Crowe’s Göring – one of his best performances in years – adds to Kelley’s confusion. Slick and diplomatic about how he chooses to express himself, the man plays off his interlocutor with a skill that would make Hannibal Lecter red with envy. You don’t need a degree in WWII history to know that Göring’s full of it, but as Kelley’s own story hasn’t been told this way before, Nuremberg generates its central intrigue from the question of how, or even when, the doctor will realize what we already know. And when that moment comes, it’s a powerful gutpunch.
Some of the most celebrated depictions of the Holocaust demonstrate the clarity of a moral compass. Schindler’s List resonates because its central character develops a clear sense of right and wrong by virtue of what he perceives around him. Kelley, however, stumbles into a Nazi trap well after the liberation of the concentration camps, which is what gives the movie its contemporary significance.

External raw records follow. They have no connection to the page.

Lemma ConnectIfNeeded_no_panic (fuel : nat) (ctx : Context) (w : Worker.t)
      (s : World) :
  valid_primary w ->
  is_panic (fst (Worker.ConnectIfNeeded fuel ctx w s)) = false.
Proof.
  unfold valid_primary. intros Hi. unfold Worker.ConnectIfNeeded.
  destruct (Worker.conn w) as [c|] eqn:Hconn.
  - run. destruct (clock s - Worker.lastReconnect w >? 5 * Minute).
    + unfold Worker.Reconnect, Worker.Close. rewrite Hconn. run.
      apply connectLoop_no_panic. exact Hi.
    + reflexivity.
  - apply connectLoop_no_panic. exact Hi.
Qed.

Lemma WriteWithRetries_no_panic (fuel : nat) :
  forall ctx b w s,
    valid_primary w -> never_cancelled ctx s ->
    is_panic (fst (Worker.WriteWithRetries fuel ctx b w s)) = false.
Proof.
  induction fuel as [|fuel IH]; intros ctx b w s Hi Hlive; [reflexivity|].
  rewrite WriteWithRetries_round.
  pose proof (ConnectIfNeeded_no_panic (S fuel) ctx w s Hi) as Hnp.
  pose proof (ConnectIfNeeded_live (S fuel) ctx w s Hlive) as Hl.
  pose proof (ConnectIfNeeded_cancelAt (S fuel) ctx w s) as Hat.
  pose proof (ConnectIfNeeded_accounts (S fuel) ctx w s) as Hacc.
  destruct (Worker.ConnectIfNeeded (S fuel) ctx w s)
    as [[[w1 e]|k| |] s1]; cbn [fst snd] in *; try reflexivity;
    [|discriminate].
  destruct Hl as [Hconn _]. destruct Hacc as ((_ & Hts & Hti) & _).
  destruct (Worker.conn w1) as [c|]; [|congruence].
  destruct (hd (WriteFail 0 0) (writes s1)) as [dt|n dt]; [reflexivity|].
  apply IH.
  - unfold valid_primary in *. cbn. rewrite Hts, Hti. exact Hi.
  - destruct Hlive as [Hl|Hl]; [left; exact Hl|right].
    cbn [cancelAt]. rewrite Hat. exact Hl.
Qed.

(** X13.  The only panic of connect-with-retry is the index check on the
    primary target: with a primary index inside the target list no run
    panics (the random picks stay inside the list and [rand.Intn] gets a
    positive bound), and with one outside it the first iteration panics
    before anything is dialled.  With a primary index inside the list and
    a context that is never cancelled, write-with-retry does not panic at
    all. *)
Theorem panics_only_on_bad_primary :
  (forall fuel ctx w s,
      valid_primary w ->
      is_panic (fst (Worker.ConnectWithRetries fuel ctx w s)) = false) /\
  (forall fuel ctx w s,
      ~ valid_primary w ->
      Worker.ConnectWithRetries (S fuel) ctx w s
      = (Panic IndexOutOfRange, s)) /\
  (forall fuel ctx b w s,
      valid_primary w -> never_cancelled ctx s ->
      is_panic (fst (Worker.WriteWithRetries fuel ctx b w s)) = false).
Proof.
  split; [|split].
  - intros fuel ctx w s Hi. apply connectLoop_no_panic. exact Hi.
  - intros fuel ctx w s Hi. unfold Worker.ConnectWithRetries.
    apply connectLoop_oob. unfold valid_primary in Hi.
    apply andb_false_iff.
    destruct (Z.leb_spec 0 (Worker.targetIdx w)); [right|left; reflexivity].
    apply Z.ltb_ge. lia.
  - intros fuel ctx b w s. apply WriteWithRetries_no_panic.
Qed.

Lemma panics_only_on_bad_primary_witness :
  is_panic (fst (Worker.ConnectWithRetries 3 CtxPool
                   (Worker.mk 1 ["a:1"%string; "b:2"%string] EmptyString 1
                              None 0)
                   (mkWorld 0 None [] [] [5; -3] []))) = false /\
  Worker.ConnectWithRetries 1 CtxPool
    (Worker.mk 1 [] EmptyString 0 None 0) (mkWorld 0 None [] [] [] [])
  = (Panic IndexOutOfRange, mkWorld 0 None [] [] [] []).
Proof.
  split.
  - apply (proj1 panics_only_on_bad_primary).
    unfold valid_primary, len. simpl. lia.
  - apply (proj1 (proj2 panics_only_on_bad_primary)).
    unfold valid_primary, len. simpl. lia.
Defined.


(* ================================================================== *)
(** * More on the worker loop *)
(* ================================================================== *)

Lemma WriteWithRetries_cancelAt (fuel : nat) :
  forall ctx b w s,
    cancelAt (snd (Worker.WriteWithRetries fuel ctx b w s)) = cancelAt s.
Proof.
  induction fuel as [|fuel IH]; intros ctx b w s; [reflexivity|].
  rewrite WriteWithRetries_round.
  pose proof (ConnectIfNeeded_cancelAt (S fuel) ctx w s) as Hat.
  destruct (Worker.ConnectIfNeeded (S fuel) ctx w s)
    as [[[w1 e]|k| |] s1]; cbn [snd] in *; try exact Hat.
  destruct (Worker.conn w1) as [c|]; [|exact Hat].
  destruct (hd (WriteFail 0 0) (writes s1)) as [dt|n dt].
  - exact Hat.
  - rewrite IH. exact Hat.
Qed.

(** The tick case, whatever the counter holds. *)
Lemma select_tick_any (fuel : nat) (st : Transmit) (s : World) :
  select fuel CaseTick st s =
  if exit st && (wrap64 (idleCount st + 1) >=? 5) then
    (Ret (Return (mkTransmit (Worker.set_conn (w st) None) (exit st)
                             (doneChan st) (wrap64 (idleCount st + 1))
                             (chanCap st) (outputChan st) (bufPool st))),
     mkWorld (clock s) (cancelAt s) (dials s) (writes s) (rands s)
             (trace s ++ closing (Worker.conn (w st))))
  else
    (Ret (Continue (mkTransmit (w st) (exit st) (doneChan st)
                               (wrap64 (idleCount st + 1)) (chanCap st)
                               (outputChan st) (bufPool st))), s).
Proof.
  unfold select. cbn [exit w doneChan chanCap outputChan bufPool].
  destruct (exit st && (wrap64 (idleCount st + 1) >=? 5)); [|reflexivity].
  unfold Worker.Close.
  destruct (Worker.conn (w st)) as [c|] eqn:Hc; run.
  - reflexivity.
  - rewrite app_nil_r. destruct s, (w st); cbn in *. subst. reflexivity.
Qed.

Section LoopInvariant.

Variable fuel : nat.
Variable P : Transmit -> World -> Prop.

Hypothesis P_wait : forall st s dt, P st s -> P st (after_wait s dt).
Hypothesis P_enqueue :
  forall st s b,
    len (outputChan st) < chanCap st -> P st s -> P (after_enqueue st b) s.
Hypothesis P_select :
  forall c st s r s',
    select fuel c st s = (Ret r, s') -> P st s -> P (loop_state r) s'.

(** A property kept by every step holds of the state in which a schedule
    leaves the loop. *)
Lemma transmit_loop_invariant (sched : list Step) :
  forall st s r s',
    transmit_loop fuel sched st s = (Ret r, s') ->
    P st s -> P (loop_state r) s'.
Proof.
  induction sched as [|x sched IH]; intros st s r s' Hrun HP.
  - inversion Hrun; subst. exact HP.
  - destruct x as [dt|b|c]; cbn [transmit_loop] in Hrun.
    + revert Hrun. run. intros Hrun.
      apply (IH _ _ _ _ Hrun). apply P_wait. exact HP.
    + destruct (len (outputChan st) <? chanCap st) eqn:E; [|discriminate].
      apply (IH _ _ _ _ Hrun). apply P_enqueue; [lia|exact HP].
    + unfold bind in Hrun.
      destruct (select fuel c st s) as [[[st1|st1]|k| |] s1] eqn:Hsel;
        try discriminate.
      * apply (IH _ _ _ _ Hrun).
        apply (P_select c st s (Continue st1) s1 Hsel HP).
      * inversion Hrun; subst.
        apply (P_select c st s (Return st1) s' Hsel HP).
Qed.

End LoopInvariant.

(** What one [select] does to the loop variables, the world and the
    connections, whichever case it takes. *)
Lemma select_facts (fuel : nat) (c : SelectCase) (st : Transmit) (s : World)
      (r : Loop) (s' : World) :
  select fuel c st s = (Ret r, s') ->
  let st' := loop_state r in
  same_identity (w st) (w st') /\
  chanCap st' = chanCap st /\
  (outputChan st' = outputChan st \/
   exists b, outputChan st = b :: outputChan st') /\
  (bufPool st' = bufPool st \/
   exists b, In b (outputChan st) /\ bufPool st' = release (bufPool st) b) /\
  cancelAt s' = cancelAt s /\ clock s <= clock s' /\
  ((exit st' = exit st /\ doneChan st' = doneChan st) \/
   (doneChan st = true /\ exit st' = true /\ doneChan st' = false /\
    done_at CtxPool (cancelAt s) (clock s) = true)) /\
  (exists n,
      dials s' = skipn n (dials s) /\
      closed (trace s') ++ held (Worker.conn (w st'))
      = closed (trace s) ++ held (Worker.conn (w st))
        ++ conns_of (firstn n (dials s))) /\
  (forall st1, r = Return st1 ->
               exit st' = true /\ Worker.conn (w st') = None).
Proof.
  destruct c.
  - rewrite select_tick_any.
    destruct (exit st && (wrap64 (idleCount st + 1) >=? 5)) eqn:E;
      intros H; inversion H; subst; clear H; cbn.
    + apply andb_prop in E. destruct E as [Hex _].
      split; [repeat split|]. split; [reflexivity|].
      split; [left; reflexivity|]. split; [left; reflexivity|].
      split; [reflexivity|]. split; [lia|].
      split; [left; split; reflexivity|]. split.
      * exists 0%nat. split; [reflexivity|].
        rewrite closed_app. unfold closing.
        rewrite closed_closing. cbn. rewrite !app_nil_r. reflexivity.
      * intros st1 _. split; [exact Hex|reflexivity].
    + split; [apply same_identity_refl|]. split; [reflexivity|].
      split; [left; reflexivity|]. split; [left; reflexivity|].
      split; [reflexivity|]. split; [lia|].
      split; [left; split; reflexivity|]. split.
      * exists 0%nat. cbn. rewrite app_nil_r. split; reflexivity.
      * intros st1 H. discriminate.
  - rewrite select_done.
    destruct (doneChan st && done_at CtxPool (cancelAt s) (clock s)) eqn:E;
      intros H; inversion H; subst; clear H; cbn.
    apply andb_prop in E. destruct E as [Hd Hc].
    split; [apply same_identity_refl|]. split; [reflexivity|].
    split; [left; reflexivity|]. split; [left; reflexivity|].
    split; [reflexivity|]. split; [lia|].
    split; [right; auto|]. split.
    + exists 0%nat. cbn. rewrite app_nil_r. split; reflexivity.
    + intros st1 H. discriminate.
  - rewrite select_recv.
    destruct (outputChan st) as [|b queued] eqn:Hq; [discriminate|].
    pose proof (WriteWithRetries_accounts fuel CtxTODO (Buffer.Bytes b)
                                          (w st) s) as Hacc.
    pose proof (WriteWithRetries_cancelAt fuel CtxTODO (Buffer.Bytes b)
                                          (w st) s) as Hat.
    destruct (Worker.WriteWithRetries fuel CtxTODO (Buffer.Bytes b) (w st) s)
      as [[[w' r0]|k| |] s1]; try discriminate.
    intros H. inversion H; subst; clear H. cbn.
    destruct Hacc as (Hid & _ & Hclk & _ & Hn). cbn [snd] in Hat.
    split; [exact Hid|]. split; [reflexivity|].
    split; [right; exists b; reflexivity|].
    split; [right; exists b; split; [left; reflexivity|reflexivity]|].
    split; [exact Hat|]. split; [exact Hclk|].
    split; [left; split; reflexivity|]. split; [exact Hn|].
    intros st1 H. discriminate.
Qed.

Lemma release_keeps_pool (pool : Pool) (b : Buf) :
  pool_ok pool /\ pool_small pool ->
  pool_ok (release pool b) /\ pool_small (release pool b).
Proof.
  unfold release, pool_ok, pool_small, bufPool_Put. intros [Hok Hsm].
  destruct (Buffer.Cap b <=? 1024 * 1024) eqn:E; [|split; assumption].
  split; constructor; try assumption; [reflexivity|].
  unfold Buffer.Cap, Buffer.Reset in *. cbn. lia.
Qed.

(** X14.  The pool only ever holds buffers that were reset and are at
    most 1 MiB large: if that is so when a worker enters its loop, it is
    so in whatever state a schedule leaves the loop, whatever records
    (of whatever capacity) the worker sent in between. *)
Theorem loop_keeps_pool_clean (fuel : nat) (sched : list Step)
        (st : Transmit) (s : World) (r : Loop) (s' : World) :
  transmit_loop fuel sched st s = (Ret r, s') ->
  pool_ok (bufPool st) /\ pool_small (bufPool st) ->
  pool_ok (bufPool (loop_state r)) /\ pool_small (bufPool (loop_state r)).
Proof.
  apply (transmit_loop_invariant fuel
           (fun st _ => pool_ok (bufPool st) /\ pool_small (bufPool st))).
  - auto.
  - auto.
  - intros c st0 s0 r0 s0' Hsel HP.
    destruct (select_facts fuel c st0 s0 r0 s0' Hsel)
      as (_ & _ & _ & [->|(b & _ & ->)] & _); [exact HP|].
    apply release_keeps_pool. exact HP.
Qed.

Lemma loop_keeps_pool_clean_witness :
  pool_ok (bufPool (loop_state (Return (mkTransmit
     (Worker.mk 1 ["a:1"%string] "a:1"%string 0 None 0)
     true false 5 2 [] [Buffer.mk [] 32768])))) /\
  pool_small (bufPool (loop_state (Return (mkTransmit
     (Worker.mk 1 ["a:1"%string] "a:1"%string 0 None 0)
     true false 5 2 [] [Buffer.mk [] 32768])))).
Proof.
  apply (loop_keeps_pool_clean 1
           [Select CaseRecv; Select CaseDone; Select CaseTick;
            Select CaseTick; Select CaseTick; Select CaseTick;
            Select CaseTick]
           drain_worker drain_world _
           (mkWorld 10 (Some 5) [] [] []
                    [EvWrite 3%nat [x61; x0a] true; EvClose 3%nat])).
  - vm_compute. reflexivity.
  - split; constructor.
Defined.

Lemma done_at_monotone (ctx : Context) (a : option Z) (now now' : Z) :
  now <= now' -> done_at ctx a now = true -> done_at ctx a now' = true.
Proof.
  unfold done_at. destruct ctx; [|discriminate].
  destruct a as [t|]; [|discriminate]. intros Hle H.
  apply Z.leb_le in H. apply Z.leb_le. lia.
Qed.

Rather than watering down its subject, Nuremberg transports it into a lively, commercial style. That might strike some audiences as too reductive, but considering that these atrocities continue to recede into the history books, any story capable of giving them renewed immediacy is more than welcome. It’s easy to understand what pure evil looks like until you’re staring it in the face, and it looks like just another person.